The grade-school graduation march may turn into a Charlotte-Mecklenburg Schools tradition. Rocky River seniors have already marched through Northridge Middle School and two other feeder elementaries, Reedy Creek and Grier. On Wednesday, Clear Creek Elementary was their last stop before the real thing June 12.
Rocky River’s band and cheerleaders amped up excitement, while the younger children lined the halls with handmade signs. A second-grade class, for instance, strung a series of lettered flags spelling out “WAY TO GO / SOAR HIGH RAVENS.”
Earlier in the month, faculty at Crown Point Elementary in Matthews requested a similar visit from Butler High seniors. Twenty-six paraded through the school in silver caps and gowns, including 10 who had attended Crown Point.
“We want this to be an annual thing,” said Crown Point’s Dean of Students Rita Josiah.
Ericia Turner, who became Rocky River’s principal this year after nine years working in other districts, came up with her school’s march as part of her quest to build relationships with feeder schools and improve the public image of her Mint Hill school.
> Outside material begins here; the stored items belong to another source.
(* ===== verification/Scenario.v ===== *)
(** * A concrete objective and its log

    A converging objective with a command check as its goal, a metric as its
    ratchet and a two-sample evaluator as its invariant, run through definition,
    approval, evaluation, settle and close. The theorems about the engine are
    instantiated here. The digest of this scenario serializes the parts of the
    standard the scenario varies and hashes them to themselves. *)

From stdpp Require Import prelude gmap strings.
From S2P Require Import Prelude Float64 Checks Objective Verdicts Ledgers Commands Engine.

Definition plain_digest : StandardDigest := {|
  to_vec c := can_key c ++ (can_checks c ≫= check_id) ++ mjoin (can_constraints c);
  sha256 bytes := bytes;
|}.

#[local] Existing Instance plain_digest.

Definition k0 : str := lit "latency".
Definition check_tests : CheckDefinition :=
  mkCheckDefinition (lit "tests") Goal (Config_Command (mkCommandParams (lit "make test"))).
Definition check_review : CheckDefinition :=
  mkCheckDefinition (lit "review") Invariant
    (Config_Evaluator (mkEvaluatorParams [mkRubricItem (lit "clarity") (lit "reads well")] 2 Majority)).
Definition check_p99 : CheckDefinition :=
  mkCheckDefinition (lit "p99") Ratchet
    (Config_Metric (mkMetricParams (lit "bench") Lower None)).

Definition d0 : ObjectiveDefinition :=
  {| key := k0; title := lit "Cut latency"; mode := Converge;
     checks := [check_tests; check_review; check_p99];
     constraints := [lit "no new dependency"];
     budget := mkBudget 10 1000 3600; compact := EverySettle |}.

(** The same standard under another title and a smaller budget. *)
Definition d0_retitled : ObjectiveDefinition :=
  {| key := k0; title := lit "Cut p99 latency"; mode := Converge;
     checks := checks d0; constraints := constraints d0;
     budget := mkBudget 5 1000 3600; compact := OnClose |}.

(** Another standard: one more constraint. *)
Definition d0_stricter : ObjectiveDefinition :=
  {| key := k0; title := title d0; mode := Converge;
     checks := checks d0; constraints := constraints d0 ++ [lit "keep the API"];
     budget := budget d0; compact := EverySettle |}.

Definition approval0 : Approval := mkApproval (standard_hash d0) (lit "user").
Definition rev1 : str := lit "rev1".
Definition rev2 : str := lit "rev2".

Definition tests_pass : SampleOutput := Sample_Command (mkCommandOutput 0).
Definition review_ok : SampleOutput :=
  Sample_Evaluator (mkEvaluatorSample [] (mkFindings 0 1 0)).
Definition p99_of (m : f64) : SampleOutput := Sample_Metric (mkMetricOutput m).

(** The results of the evaluation [ev] of [rev], by check and sample. *)
Definition out0 (id : str) (i : N) : SampleOutput :=
  if bool_decide (id = lit "tests") then tests_pass
  else if bool_decide (id = lit "review") then review_ok else p99_of f64_zero.

Definition finished (ev : N) (rev : str) (p : str * N) : Event :=
  CheckFinished k0 ev p.1 rev p.2 (out0 p.1 p.2).

Definition asked0 : list (str * N) :=
  [(lit "tests", 0); (lit "review", 0); (lit "review", 1); (lit "p99", 0)]%N.

Definition log_approved : list Event := [DefinitionChanged d0; ApprovalGranted k0 approval0].
Definition log_running : list Event := log_approved ++ [Requested k0 rev1].
Definition log_ready : list Event := log_running ++ (finished 0 rev1 <$> asked0).
Definition log_kept : list Event := log_ready ++ [Event_Settled k0 0 Decision_Keep (lit "first")].
Definition log_ready2 : list Event :=
  log_kept ++ [RevisionDelivered rev2] ++ (finished 1 rev2 <$> reverse asked0).
Definition log_done : list Event := log_ready2 ++ [Event_Settled k0 1 Decision_Done (lit "ok")].
Definition log_closed : list Event := log_done ++ [Event_HostIdle 0; Event_Closed k0].

Definition at_log (es : list Event) : State := (replay default_state es).1.

(** The objective of the scenario in a state; the definition's fresh state where
    there is none. *)
Definition objective0 (s : State) : ObjectiveState :=
  default (new_objective default_usage d0) (objectives s !! k0).
Lemma settled_ok u k o r res v ev d note :
  objective_ok k o → status o = Status_Open →
  evaluation o = Some (Evaluation_Ready ev r res v) →
  objective_ok k (settled u o (record_settle (ledger o) (mkLedgerEntry r res d note) v) d).
Proof.
  intros Hok Hst He. destruct (ok_evaluation _ _ Hok _ He) as (_ & _ & _ & Hk & _ & _).
  destruct Hok as [Hkey Hv Ha Hl Hb Hev Hver Hs]. rewrite Hst in Hs.
  assert (ledger_ok (record_settle (ledger o) (mkLedgerEntry r res d note) v)) as Hl'.
  { by apply record_settle_ok. }
  assert (∀ x, baseline_results (record_settle (ledger o) (mkLedgerEntry r res d note) v) = Some x →
               results_of_kind (definition o) x) as Hb'.
  { intros x. unfold baseline_results; simpl. case_bool_decide; [by intros [= <-]|by apply Hb]. }
  unfold settled. case_bool_decide as Hd; constructor; simpl; try done.
  - eexists. split; [apply last_snoc|done].
  - rewrite Hst. unfold no_done. apply Forall_app_2; [done|]. by apply Forall_singleton.
Qed.

Lemma settle_state_ok s k ev d note : state_ok s → state_ok (settle s k ev d note).1.
Proof.
  intros Hs. destruct (settle_cases s k ev d note) as [(o & r & res & v & Hse)|[reason ->]]; [|done].
  rewrite (settle_settleable _ _ _ d note _ _ _ _ Hse). destruct Hse.
  destruct (settle_refusal d v); [done|]. apply put_objective_ok; [done|].
  eapply settled_ok; eauto.
Qed.

Lemma close_state_ok s k : state_ok s → state_ok (close s k).1.
Proof.
  intros Hs. unfold close. destruct (objectives s !! k) as [o|] eqn:Ho; [|done].
  pose proof (Hs _ _ Ho) as []. destruct (status o); simpl; try done;
    apply put_objective_ok; try done; constructor; done.
Qed.

(** A redefinition with the same standard changes title, budget and compaction
    policy only. *)
Lemma canonical_eq d d' :
  canonical d = canonical d' →
  key d = key d' ∧ mode d = mode d' ∧ checks d = checks d' ∧ constraints d = constraints d'.
Proof. unfold canonical. by intros [= -> -> -> ->]. Qed.

Lemma redefine_same_ok k o d b :
  objective_ok k o → valid_definition d → canonical (definition o) = canonical d →
  standard_hash (definition o) = standard_hash d →
  objective_ok k (set_budget_notified b (set_definition d o)).
Proof.
  intros [Hkey Hv Ha Hl Hb Hev Hver Hs] Hd Hcan Hh.
  destruct (canonical_eq _ _ Hcan) as (Ek & Em & Ec & _).
  assert (∀ a, is_valid_for a d = is_valid_for a (definition o)) as Hval.
  { intros a. unfold is_valid_for. by rewrite Hh. }
  assert (∀ id, check d id = check (definition o) id) as Hcheck.
  { intros id. unfold check. by rewrite Ec. }
  assert (∀ r, results_of_kind (definition o) r → results_of_kind d r) as Hkind.
  { intros r Hr id x Hx. destruct (Hr id x Hx) as (c & Hc & ?). exists c. by rewrite Hcheck. }
  constructor; simpl; try done.
  - congruence.
  - intros a Happ. rewrite Hval. by apply Ha.
  - intros r Hr. by apply Hkind, Hb.
  - intros e He. destruct (Hev e He) as (Hst & Hap & Heo). split; [done|]. split.
    + unfold is_approved in *. simpl. destruct (approval o); [|done]. by rewrite Hval.
    + destruct e as [id r ss|id r res v]; simpl in *.
      * destruct Heo as [Hss Hco]. split.
        -- intros i m Hm. destruct (Hss i m Hm) as (c & Hc & ?). exists c. by rewrite Hcheck.
        -- unfold complete in *. by rewrite <-Ec.
      * destruct Heo as (Hrc & Hrk & -> & Hlv). split; [|split; [by apply Hkind|split; [|done]]].
        -- intros c Hc. apply Hrc. by rewrite Ec.
        -- unfold keepable. by rewrite Ec, Em.
  - intros v Hv'. rewrite <-Ec. by apply Hver.
Qed.

(** The objective after a redefinition that changed the standard. *)
Definition restandardized (b : gset BudgetLimit) (o : ObjectiveState) (d : ObjectiveDefinition)
  : ObjectiveState :=
  {| definition := d;
     approval := None;
     ledger := retain_comparable (ledger o) (definition o) d;
     evaluation := None;
     evaluations := evaluations o;
     latest_verdict := None;
     status := status o;
     usage_at_start := usage_at_start o;
     budget_notified := b |}.

Lemma entries_retain_comparable l p n : entries (retain_comparable l p n) = entries l.
Proof. unfold retain_comparable. by destruct (baseline l). Qed.

Lemma restandardized_ok k b o d :
  objective_ok k o → valid_definition d → key d = k → objective_ok k (restandardized b o d).
Proof.
  intros [Hkey Hv Ha Hl Hb Hev Hver Hs] Hd Hk. constructor; simpl; try done.
  - by apply retain_comparable_ok.
  - intros r Hr. by eapply retain_comparable_of_kind.
  - by rewrite entries_retain_comparable.
Qed.

(** The three outcomes of [define] on a valid definition. *)
Lemma define_cases s d :
  (validate d ≠ [] ∧ define s d = (s, [Occurrence_Notice (DefinitionRejected (key d) (validate d))])) ∨
  (∃ reason, define s d = (s, ignored reason)) ∨
  (valid_definition d ∧ objectives s !! key d = None ∧
   define s d = (put_objective (key d) (new_objective (usage s) d) s, [approval_required d])) ∨
  (∃ o b, valid_definition d ∧ objectives s !! key d = Some o ∧ status o = Status_Open ∧
     standard_hash (definition o) = standard_hash d ∧
     define s d = (put_objective (key d) (set_budget_notified b (set_definition d o)) s, [])) ∨
  (∃ o b, valid_definition d ∧ objectives s !! key d = Some o ∧ status o = Status_Open ∧
     standard_hash (definition o) ≠ standard_hash d ∧
     define s d =
       (put_objective (key d) (restandardized b o d) s,
        (if bool_decide (is_Some (approval o))
         then [Occurrence_Notice (ApprovalInvalidated (key d))] else []) ++ [approval_required d])).
Proof.
  unfold define. destruct (validate d) as [|x l] eqn:Hv; [|left; split; [congruence|reflexivity]].
  apply validate_nil_iff in Hv. right.
  destruct (objectives s !! key d) as [o'|] eqn:Ho'; [|right; left; done].
  destruct (open_objective s (key d)) as [o|occ] eqn:Ho.
  2: { apply open_objective_Err in Ho as [reason ->]. eauto. }
  apply open_objective_Ok in Ho as [Ho Hst]. simplify_eq. right; right.
  case_bool_decide as Hh; simpl; [right|left]; exists o'; eexists; eauto 10.
Qed.

Lemma define_state_ok s d :
  state_ok s → no_collision s (DefinitionChanged d) → state_ok (define s d).1.
Proof.
  intros Hs Hnc.
  destruct (define_cases s d) as [[_ ->]|[[r ->]|[(Hd & _ & ->)|[(o & b & Hd & Ho & Hst & Hh & ->)
    |(o & b & Hd & Ho & Hst & Hh & ->)]]]]; try done; apply put_objective_ok; try done.
  - by apply new_objective_ok.
  - apply redefine_same_ok; try done; [by apply Hs|]. by apply Hnc.
  - apply restandardized_ok; try done. by apply Hs.
Qed.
“Now kids are saying, ‘I want to go to Rocky River,’ ” Turner said.
Nancy Brightwell, the East Learning Community superintendent who oversees Rocky River and Butler, says she’s never seen this in CMS before but hopes it spreads.
“It’s just such a positive message for the younger students and a great opportunity for the seniors to give back,” Brightwell said.
After about 20 Rocky River seniors finished their Clear Creek walk and prepared to board the bus, a handful of children brought out drawings for each soon-to-be-graduate.
“This is so cute,” Tate said softly as she went to claim hers. “No tears. No tears. No tears.”